* Task requirements
If a line in the material below has the word "rewrite", copy it.

* Material provided
= Beginning of Section =

Lemma full_rows t p naive :
  well_sized t -> naive_has naive SCALE_OFF_BY_ONE = false ->
  exists rows, expert_to_f32 t p naive = Ok (concat rows) /\ Zlen rows = out_rows p /\
    Forall (fun row => Zlen row = in_cols p) rows /\
    forall r row, rows !! r = Some row ->
      unpack_row (E:=RepackError) (slice (r_src t p false) (Z.of_nat r * r_full p false) ((Z.of_nat r + 1) * r_full p false))
        (slice (r_src t p true) (Z.of_nat r * r_full p true) ((Z.of_nat r + 1) * r_full p true)) naive = Ok row.
Proof.
  intros Ht Hn. pose proof (Ht p false) as Hw. pose proof (Ht p true) as Hs.
  assert (0 < r_full p false /\ 0 < r_full p true /\ r_full p false * 2 = r_full p true * BLOCK /\
    in_cols p = r_full p false * 2 /\ 0 <= out_rows p) as (Hf & Hf' & Hfb & Hin & Hout) by (by destruct p).
  set (row_at r := unpack_row (E:=RepackError)
    (slice (r_src t p false) (r * r_full p false) ((r + 1) * r_full p false))
    (slice (r_src t p true) (r * r_full p true) ((r + 1) * r_full p true)) naive).
  assert (forall r, 0 <= r < out_rows p -> exists row, row_at r = Ok row /\ Zlen row = in_cols p) as Hrow.
  { intros r Hr. assert (r * r_full p false + r_full p false <= out_rows p * r_full p false /\
      r * r_full p true + r_full p true <= out_rows p * r_full p true /\
      0 <= r * r_full p false /\ 0 <= r * r_full p true) as (H1 & H2 & H3 & H4) by nia.
    destruct (unpack_row_Ok (E:=RepackError) naive Hn
      (slice (r_src t p false) (r * r_full p false) ((r + 1) * r_full p false))
      (slice (r_src t p true) (r * r_full p true) ((r + 1) * r_full p true))) as (row & Hr1 & Hr2).
    - rewrite !slice_length by lia. lia.
    - exists row. split; [done|]. rewrite Hr2, slice_length by lia. lia. }
  assert (exists rows, mapM row_at (seqZ 0 (out_rows p)) = Ok rows) as [rows Hrows].
  { eexists. apply (mapM_Ok_fmap _ (fun r => match row_at r with Ok row => row | _ => [] end)).
    intros r [Hr0 Hr]%elem_of_seqZ. destruct (Hrow r) as (row & -> & _); [lia|done]. }
  assert (expert_to_f32 t p naive = Ok (concat rows)) as Hfull.
  { unfold expert_to_f32. destruct (tensors_proj t p) as [w s] eqn:Hts.
    assert (w = r_src t p false /\ s = r_src t p true) as [-> ->] by (unfold r_src; by rewrite Hts).
    unfold unpack_matrix. cbv zeta.
    rewrite (mapM_ext_elem _ row_at); [by rewrite Hrows|].
    intros r [Hr0 Hr]%elem_of_seqZ. change (in_cols p / 2) with (r_full p false).
    change (in_cols p / BLOCK) with (r_full p true).
    rewrite !index_range_Ok by nia. done. }
  exists rows. split; [done|]. pose proof (mapM_Ok_length _ _ _ Hrows) as Hlen. rewrite length_seqZ in Hlen.
  split; [lia|]. split.
  - apply Forall_lookup_2. intros i row Hi. destruct (mapM_Ok_lookup _ _ _ _ _ Hrows Hi) as (r & Hr & Hra).
    apply lookup_seqZ in Hr as [-> Hr]. destruct (Hrow (0 + Z.of_nat i)) as (row' & Hr1 & Hr2); [lia|]. congruence.
  - intros r row Hi. destruct (mapM_Ok_lookup _ _ _ _ _ Hrows Hi) as (r' & Hr & Hra).
    apply lookup_seqZ in Hr as [-> Hr]. by rewrite Z.add_0_l in Hra.
Qed.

= End of Section =

* Expected output
    - rewrite !slice_length by lia. lia.
    - exists row. split; [done|]. rewrite Hr2, slice_length by lia. lia. }
    assert (w = r_src t p false /\ s = r_src t p true) as [-> ->] by (unfold r_src; by rewrite Hts).
    rewrite (mapM_ext_elem _ row_at); [by rewrite Hrows|].
    rewrite !index_range_Ok by nia. done. }
  exists rows. split; [done|]. pose proof (mapM_Ok_length _ _ _ Hrows) as Hlen. rewrite length_seqZ in Hlen.
    apply lookup_seqZ in Hr as [-> Hr]. by rewrite Z.add_0_l in Hra.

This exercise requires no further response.